Ulyana arbeitet hauptberuflich für die ukrainische NGO "Responsible Citizens" und organisiert Freizeitangebote für Kinder, die in der Kontaktlinie unter Beschuss leben und verteilt Medizin und Hygieneartikel an vornehmlich alte Menschen, die vereinsamt in Dörfern ausharren. "Die Leute wollen nicht nachdenken und hinterfragen - wir haben eine Kultur des schnell haben wollen. Fastfood und News. Man nimmt, was schnell geht und schmeckt."

Ulyana, Roksana und Demyd hat die Arbeit in der Kontaktgruppe den Glauben an eine Zukunft, an sich selbst und an ihr Land zurückgegeben. Demyd sieht den Konflikt als Chance, aus der Passivität herauszukommen. "Viele Ukrainer sind von der EU enttäuscht, sie haben geglaubt, die Union werde sie vor der Krise mit Russland retten."

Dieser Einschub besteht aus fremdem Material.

(* ===== verification/RoadmapHistory.v ===== *)
(** The frozen history of the roadmap: what a well-formed store is, how a
    store may evolve, and that every business write of the roadmap that
    succeeds keeps both. *)

From stdpp Require Import pretty sorting.
From S2P Require Import Prelude Effects OperationCore OperationStore Workspace Permission MemberStore MemberLaws Membership OperationRunner RoadmapModel RoadmapStore RouteObjects Roadmap RoadmapLaws.

(** ** Well-formed stores *)

Definition session_statuses : list string := [RoadmapEditSessionOpen; RoadmapEditSessionCommitted; RoadmapEditSessionCancelled].

Record wf_session (id : string) (session : RoadmapEditSession) : Prop := {
  ws_id : es_ID session = id;
  ws_status : contains session_statuses (es_Status session) = true;
  ws_result : es_Status session = RoadmapEditSessionCommitted <-> is_Some (es_Result session);
  ws_nodes : NoDup (np_NodeID <$> es_NodeProposals session);
  ws_edges : NoDup (ep_EdgeID <$> es_EdgeProposals session)
}.

(** A node is stored with its own key and version, and its current version is
    frozen; a frozen version is never alone: its node exists and, unless it is
    the first, the version before it is frozen too. The same for edges. *)
Record wf (w : roadmap) : Prop := {
  wf_node pid id row : rm_nodes w !! (pid, id) = Some row ->
    rn_ProjectID (vr_Body row) = pid /\ rn_ID (vr_Body row) = id /\ pid <> "" /\ id <> ""
    /\ vr_Version row = rn_Version (vr_Body row) /\ int64_range (rn_Version (vr_Body row));
  wf_current pid id row : rm_nodes w !! (pid, id) = Some row ->
    rm_versions w !! (pid, versionKey id (rn_Version (vr_Body row))) = Some {| vr_Version := 1; vr_Body := vr_Body row |};
  wf_frozen pid key row : rm_versions w !! (pid, key) = Some row ->
    let node := vr_Body row in
    vr_Version row = 1 /\ rn_ProjectID node = pid /\ key = versionKey (rn_ID node) (rn_Version node)
    /\ int64_range (rn_Version node) /\ is_Some (rm_nodes w !! (pid, rn_ID node))
    /\ (rn_Version node = 1 \/ is_Some (rm_versions w !! (pid, versionKey (rn_ID node) (rn_Version node -i 1))));
  wf_edge key row : rm_edges w !! key = Some row ->
    key = versionKey (er_EdgeID row) (er_Version row) /\ int64_range (er_Version row)
    /\ (er_Version row = 1
        \/ exists before, rm_edges w !! versionKey (er_EdgeID row) (er_Version row -i 1) = Some before
                          /\ er_ProjectID before = er_ProjectID row);
  wf_sessions id session : rm_sessions w !! id = Some session -> wf_session id session;
  wf_one_open id id' session session' :
    rm_sessions w !! id = Some session -> rm_sessions w !! id' = Some session' ->
    es_ProjectID session = es_ProjectID session' -> is_open session = true -> is_open session' = true -> id = id'
}.

(** ** Evolution *)

(** Only an open session changes, and never what it is bound to. *)
Definition session_evolves (session session' : RoadmapEditSession) : Prop :=
  session' = session
  \/ (is_open session = true /\ es_ID session' = es_ID session /\ es_ProjectID session' = es_ProjectID session
      /\ es_Baseline session' = es_Baseline session).

Record evolves (w w' : roadmap) : Prop := {
  ev_versions : rm_versions w ⊆ rm_versions w';
  ev_edges : rm_edges w ⊆ rm_edges w';
  ev_nodes key : is_Some (rm_nodes w !! key) -> is_Some (rm_nodes w' !! key);
  ev_sessions id session : rm_sessions w !! id = Some session ->
    exists session', rm_sessions w' !! id = Some session' /\ session_evolves session session'
}.

#[export] Instance evolves_preorder : PreOrder evolves.
Proof.
  split.
  - intros w. split; [done|done|done|]. intros id session F. exists session. split; [done|by left].
  - intros a b c [A1 A2 A3 A4] [B1 B2 B3 B4]. split; [by etransitivity|by etransitivity|auto|].
    intros id session (s1 & F1 & E1)%A4. apply B4 in F1 as (s2 & F2 & E2). exists s2. split; [done|].
    destruct E1 as [->|(O1 & I1 & P1 & L1)]; [done|]. destruct E2 as [->|(O2 & I2 & P2 & L2)]; [by right|].
    right. split_and!; [done|by rewrite I2|by rewrite P2|by rewrite L2].
Qed.

(** What of the store the two speak about. *)
Definition core (w : roadmap) := (rm_sessions w, rm_edges w, rm_nodes w, rm_versions w).

Lemma core_fields w w' : core w' = core w ->
  rm_sessions w' = rm_sessions w /\ rm_edges w' = rm_edges w /\ rm_nodes w' = rm_nodes w /\ rm_versions w' = rm_versions w.
Proof. unfold core. intros E. by injection E. Qed.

Demyd will nicht resignieren. Er glaubt, dass es immer Optionen gibt: "Warte nicht auf Russland, warte nicht auf die EU - wir selbst haben die Verantwortung den Konflikt zu lösen." Auch Roksana wünscht sich, dass die ukrainische Jugend sich mehr einbringt, die Zukunft des Landes zu gestalten. Die ältere Generation habe ihre Jugend in der UdSSR verbracht und sehne diese Zeit zurück - die Jungen hingegen sind in einer unabhängigen Ukraine aufgewachsen. "Wir Jungen sind die Zukunft, wir werden in diesem Land leben müssen und da sollten vielmehr wir entscheiden, in welche Richtung das Land geht und was getan werden muss." Auch Demyd wünscht sich für die Zukunft, dass sich die Jugend mehr am sozialen Leben beteiligt und an ihre Fähigkeiten und ihr Potenzial glaubt, etwas verändern zu können. "Leider hat es sich in der Politik nicht durchgesetzt, dass die Zukunft eines Landes in den Händen der Jungen liegt. Aber das bedeutet eben auch, dass man Macht abgeben muss und ersetzbar ist - und das will keiner akzeptieren", sagt Demyd und grinst.